TASK DIRECTIONS
Below this line is a set of entries; quote exactly the lines from the line that contains "rewrite check_s64_ok by (unfold is_s64;" to the line that contains "unfold record_rx_kernel_gap. destruct", both lines included.

---- PROVIDED RECORDS

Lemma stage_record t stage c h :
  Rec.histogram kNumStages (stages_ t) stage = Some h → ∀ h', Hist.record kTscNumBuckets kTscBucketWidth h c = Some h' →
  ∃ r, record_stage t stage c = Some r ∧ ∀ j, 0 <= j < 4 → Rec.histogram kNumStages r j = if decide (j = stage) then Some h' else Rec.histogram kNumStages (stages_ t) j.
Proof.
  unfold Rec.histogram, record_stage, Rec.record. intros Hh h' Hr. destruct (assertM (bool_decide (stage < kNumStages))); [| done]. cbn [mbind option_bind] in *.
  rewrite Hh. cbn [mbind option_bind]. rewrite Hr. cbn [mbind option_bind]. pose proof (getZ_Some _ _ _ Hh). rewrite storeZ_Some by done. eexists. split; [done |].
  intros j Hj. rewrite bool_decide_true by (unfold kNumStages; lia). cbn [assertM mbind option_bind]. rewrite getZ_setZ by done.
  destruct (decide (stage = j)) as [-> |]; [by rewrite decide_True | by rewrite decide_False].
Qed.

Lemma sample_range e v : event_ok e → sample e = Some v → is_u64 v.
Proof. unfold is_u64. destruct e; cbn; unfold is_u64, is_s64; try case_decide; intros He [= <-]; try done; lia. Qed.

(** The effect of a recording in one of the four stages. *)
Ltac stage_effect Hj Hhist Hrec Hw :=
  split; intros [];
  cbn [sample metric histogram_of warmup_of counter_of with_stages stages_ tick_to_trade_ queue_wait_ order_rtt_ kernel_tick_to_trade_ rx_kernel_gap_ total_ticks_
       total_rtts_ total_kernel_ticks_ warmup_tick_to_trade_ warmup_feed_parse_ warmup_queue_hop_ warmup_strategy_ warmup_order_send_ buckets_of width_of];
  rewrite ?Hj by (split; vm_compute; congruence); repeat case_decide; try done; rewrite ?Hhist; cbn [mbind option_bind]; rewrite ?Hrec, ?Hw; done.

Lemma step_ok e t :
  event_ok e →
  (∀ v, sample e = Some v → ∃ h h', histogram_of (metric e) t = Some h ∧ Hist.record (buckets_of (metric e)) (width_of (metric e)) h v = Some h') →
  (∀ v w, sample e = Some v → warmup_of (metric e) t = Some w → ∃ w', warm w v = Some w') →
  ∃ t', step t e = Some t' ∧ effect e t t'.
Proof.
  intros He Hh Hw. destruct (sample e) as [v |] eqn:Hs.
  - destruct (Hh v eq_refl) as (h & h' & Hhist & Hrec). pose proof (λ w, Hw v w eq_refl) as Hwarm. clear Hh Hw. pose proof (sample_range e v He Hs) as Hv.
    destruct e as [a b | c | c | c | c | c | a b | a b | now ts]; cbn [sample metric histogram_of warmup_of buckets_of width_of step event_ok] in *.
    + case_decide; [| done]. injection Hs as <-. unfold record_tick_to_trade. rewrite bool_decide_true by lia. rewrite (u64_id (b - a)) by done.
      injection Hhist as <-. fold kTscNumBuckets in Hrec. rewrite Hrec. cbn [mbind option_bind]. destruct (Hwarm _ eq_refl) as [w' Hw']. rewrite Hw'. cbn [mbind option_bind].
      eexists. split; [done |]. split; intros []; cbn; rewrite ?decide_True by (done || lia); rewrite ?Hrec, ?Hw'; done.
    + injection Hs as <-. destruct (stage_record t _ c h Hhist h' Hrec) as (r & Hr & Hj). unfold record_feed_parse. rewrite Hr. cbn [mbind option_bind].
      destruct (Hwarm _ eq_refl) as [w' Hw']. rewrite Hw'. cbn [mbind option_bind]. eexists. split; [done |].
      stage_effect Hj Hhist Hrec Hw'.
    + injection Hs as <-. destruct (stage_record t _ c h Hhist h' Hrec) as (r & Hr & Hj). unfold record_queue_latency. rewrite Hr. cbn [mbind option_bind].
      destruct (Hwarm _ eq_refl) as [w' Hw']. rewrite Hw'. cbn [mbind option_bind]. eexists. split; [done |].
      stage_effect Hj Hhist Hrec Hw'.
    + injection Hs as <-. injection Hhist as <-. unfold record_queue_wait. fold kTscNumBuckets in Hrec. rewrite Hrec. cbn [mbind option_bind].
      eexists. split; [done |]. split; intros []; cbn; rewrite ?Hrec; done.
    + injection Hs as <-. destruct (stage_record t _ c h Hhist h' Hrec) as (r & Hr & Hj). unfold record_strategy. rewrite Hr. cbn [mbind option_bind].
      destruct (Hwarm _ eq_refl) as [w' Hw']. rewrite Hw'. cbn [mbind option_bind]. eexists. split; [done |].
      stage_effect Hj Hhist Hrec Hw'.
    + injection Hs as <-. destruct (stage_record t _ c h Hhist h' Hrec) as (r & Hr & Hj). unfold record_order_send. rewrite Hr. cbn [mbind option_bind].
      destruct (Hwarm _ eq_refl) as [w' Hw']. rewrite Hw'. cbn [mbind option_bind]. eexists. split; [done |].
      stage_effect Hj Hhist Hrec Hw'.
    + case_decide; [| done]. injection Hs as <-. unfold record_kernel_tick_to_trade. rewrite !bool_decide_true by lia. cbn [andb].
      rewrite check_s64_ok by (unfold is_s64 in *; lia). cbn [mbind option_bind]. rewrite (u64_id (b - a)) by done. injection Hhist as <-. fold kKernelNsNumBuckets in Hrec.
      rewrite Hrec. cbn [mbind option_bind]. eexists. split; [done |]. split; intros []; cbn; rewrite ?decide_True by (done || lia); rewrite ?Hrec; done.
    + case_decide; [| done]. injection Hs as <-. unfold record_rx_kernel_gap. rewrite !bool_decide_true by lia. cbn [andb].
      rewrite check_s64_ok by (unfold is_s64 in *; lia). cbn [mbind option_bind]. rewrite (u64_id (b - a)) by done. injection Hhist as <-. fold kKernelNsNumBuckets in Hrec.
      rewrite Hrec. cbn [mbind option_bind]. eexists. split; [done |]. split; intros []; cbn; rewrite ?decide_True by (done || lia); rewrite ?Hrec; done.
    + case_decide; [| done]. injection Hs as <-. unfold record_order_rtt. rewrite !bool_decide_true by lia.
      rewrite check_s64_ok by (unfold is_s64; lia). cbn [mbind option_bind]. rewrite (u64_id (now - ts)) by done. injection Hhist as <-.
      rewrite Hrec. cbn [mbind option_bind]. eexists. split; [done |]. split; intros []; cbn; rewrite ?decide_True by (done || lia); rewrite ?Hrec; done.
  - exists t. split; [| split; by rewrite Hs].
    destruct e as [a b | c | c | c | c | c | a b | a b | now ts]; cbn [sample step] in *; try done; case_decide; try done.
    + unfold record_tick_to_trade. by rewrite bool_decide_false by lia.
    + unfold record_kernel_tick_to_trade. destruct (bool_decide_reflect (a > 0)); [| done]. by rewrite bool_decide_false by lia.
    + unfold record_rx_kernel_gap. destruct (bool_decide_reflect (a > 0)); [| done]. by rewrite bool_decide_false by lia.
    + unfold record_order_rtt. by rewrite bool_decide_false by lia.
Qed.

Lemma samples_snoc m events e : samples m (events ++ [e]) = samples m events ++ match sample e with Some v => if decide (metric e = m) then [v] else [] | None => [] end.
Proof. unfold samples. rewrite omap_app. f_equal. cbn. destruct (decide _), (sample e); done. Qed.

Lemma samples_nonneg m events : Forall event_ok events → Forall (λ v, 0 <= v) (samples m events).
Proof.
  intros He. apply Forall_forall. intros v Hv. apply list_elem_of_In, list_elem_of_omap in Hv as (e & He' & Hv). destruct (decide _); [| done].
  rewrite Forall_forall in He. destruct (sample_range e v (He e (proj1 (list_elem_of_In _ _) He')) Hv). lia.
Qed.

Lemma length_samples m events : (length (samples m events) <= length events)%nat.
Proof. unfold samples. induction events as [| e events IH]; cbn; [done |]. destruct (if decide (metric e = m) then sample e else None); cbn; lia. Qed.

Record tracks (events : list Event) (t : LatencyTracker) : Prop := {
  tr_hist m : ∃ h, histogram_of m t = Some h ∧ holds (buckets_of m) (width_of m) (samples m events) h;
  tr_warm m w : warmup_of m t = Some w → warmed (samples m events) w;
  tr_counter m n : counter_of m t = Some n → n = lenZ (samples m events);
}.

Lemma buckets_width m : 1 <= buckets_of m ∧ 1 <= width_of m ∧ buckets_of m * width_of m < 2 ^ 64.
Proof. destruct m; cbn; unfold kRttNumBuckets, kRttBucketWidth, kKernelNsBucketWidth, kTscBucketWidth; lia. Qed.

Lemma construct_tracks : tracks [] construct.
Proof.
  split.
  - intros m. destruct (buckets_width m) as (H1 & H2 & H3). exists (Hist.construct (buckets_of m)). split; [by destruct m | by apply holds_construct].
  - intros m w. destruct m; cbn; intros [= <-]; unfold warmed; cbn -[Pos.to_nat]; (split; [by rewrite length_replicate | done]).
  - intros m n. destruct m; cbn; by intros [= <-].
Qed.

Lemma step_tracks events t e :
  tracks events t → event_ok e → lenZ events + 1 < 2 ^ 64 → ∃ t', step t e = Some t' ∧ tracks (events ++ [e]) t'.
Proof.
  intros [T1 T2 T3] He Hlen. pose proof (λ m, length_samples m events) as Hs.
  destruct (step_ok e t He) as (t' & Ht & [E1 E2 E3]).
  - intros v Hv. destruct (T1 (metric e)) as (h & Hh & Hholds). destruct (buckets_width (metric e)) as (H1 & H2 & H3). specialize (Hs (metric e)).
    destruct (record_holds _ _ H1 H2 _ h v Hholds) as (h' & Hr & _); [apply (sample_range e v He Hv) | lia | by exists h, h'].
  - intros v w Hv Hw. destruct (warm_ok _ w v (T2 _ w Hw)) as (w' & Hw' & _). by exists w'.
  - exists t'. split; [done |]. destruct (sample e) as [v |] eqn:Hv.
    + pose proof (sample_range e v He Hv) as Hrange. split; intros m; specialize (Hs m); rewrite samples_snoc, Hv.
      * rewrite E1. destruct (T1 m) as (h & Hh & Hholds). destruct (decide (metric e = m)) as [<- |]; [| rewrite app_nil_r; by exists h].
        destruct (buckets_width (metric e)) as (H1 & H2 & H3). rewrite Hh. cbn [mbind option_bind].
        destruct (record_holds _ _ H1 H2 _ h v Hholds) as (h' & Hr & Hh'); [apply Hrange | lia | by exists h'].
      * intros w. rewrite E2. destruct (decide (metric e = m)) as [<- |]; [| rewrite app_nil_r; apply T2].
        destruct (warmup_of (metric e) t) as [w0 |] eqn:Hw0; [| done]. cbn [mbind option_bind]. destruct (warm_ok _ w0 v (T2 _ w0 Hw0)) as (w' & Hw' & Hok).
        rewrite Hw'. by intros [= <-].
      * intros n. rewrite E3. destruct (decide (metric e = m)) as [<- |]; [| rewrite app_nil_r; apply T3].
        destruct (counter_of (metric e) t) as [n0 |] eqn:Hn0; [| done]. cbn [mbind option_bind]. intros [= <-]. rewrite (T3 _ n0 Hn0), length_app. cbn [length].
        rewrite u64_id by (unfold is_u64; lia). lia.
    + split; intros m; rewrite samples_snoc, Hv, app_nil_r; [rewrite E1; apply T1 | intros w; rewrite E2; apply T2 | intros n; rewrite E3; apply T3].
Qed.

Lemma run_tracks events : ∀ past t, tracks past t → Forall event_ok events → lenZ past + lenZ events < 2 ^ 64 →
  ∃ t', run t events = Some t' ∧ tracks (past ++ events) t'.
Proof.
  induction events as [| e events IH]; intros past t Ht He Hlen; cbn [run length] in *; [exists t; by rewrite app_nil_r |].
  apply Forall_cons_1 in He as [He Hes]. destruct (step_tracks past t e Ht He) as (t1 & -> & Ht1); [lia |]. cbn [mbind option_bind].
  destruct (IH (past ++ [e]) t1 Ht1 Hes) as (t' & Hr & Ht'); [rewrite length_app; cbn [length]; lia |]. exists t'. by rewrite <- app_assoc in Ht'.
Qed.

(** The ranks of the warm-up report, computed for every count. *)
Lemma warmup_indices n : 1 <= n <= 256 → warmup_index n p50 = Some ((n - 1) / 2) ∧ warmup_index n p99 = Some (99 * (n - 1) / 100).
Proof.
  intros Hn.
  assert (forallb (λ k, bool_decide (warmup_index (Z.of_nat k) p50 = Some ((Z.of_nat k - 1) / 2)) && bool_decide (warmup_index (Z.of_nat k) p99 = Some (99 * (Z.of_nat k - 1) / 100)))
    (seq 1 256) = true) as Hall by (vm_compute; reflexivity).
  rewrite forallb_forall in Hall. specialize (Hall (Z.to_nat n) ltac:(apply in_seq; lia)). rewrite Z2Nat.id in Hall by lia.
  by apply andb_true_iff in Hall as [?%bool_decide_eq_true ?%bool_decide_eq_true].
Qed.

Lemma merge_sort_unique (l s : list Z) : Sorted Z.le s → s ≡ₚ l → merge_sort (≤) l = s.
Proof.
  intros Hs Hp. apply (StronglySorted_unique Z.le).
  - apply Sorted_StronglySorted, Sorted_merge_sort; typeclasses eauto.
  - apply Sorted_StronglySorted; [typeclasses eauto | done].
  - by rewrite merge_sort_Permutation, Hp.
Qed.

--------

ANSWER BOX
      rewrite check_s64_ok by (unfold is_s64; lia). cbn [mbind option_bind]. rewrite (u64_id (now - ts)) by done. injection Hhist as <-.
      rewrite Hrec. cbn [mbind option_bind]. eexists. split; [done |]. split; intros []; cbn; rewrite ?decide_True by (done || lia); rewrite ?Hrec; done.
  - exists t. split; [| split; by rewrite Hs].
    destruct e as [a b | c | c | c | c | c | a b | a b | now ts]; cbn [sample step] in *; try done; case_decide; try done.
    + unfold record_tick_to_trade. by rewrite bool_decide_false by lia.
    + unfold record_kernel_tick_to_trade. destruct (bool_decide_reflect (a > 0)); [| done]. by rewrite bool_decide_false by lia.
    + unfold record_rx_kernel_gap. destruct (bool_decide_reflect (a > 0)); [| done]. by rewrite bool_decide_false by lia.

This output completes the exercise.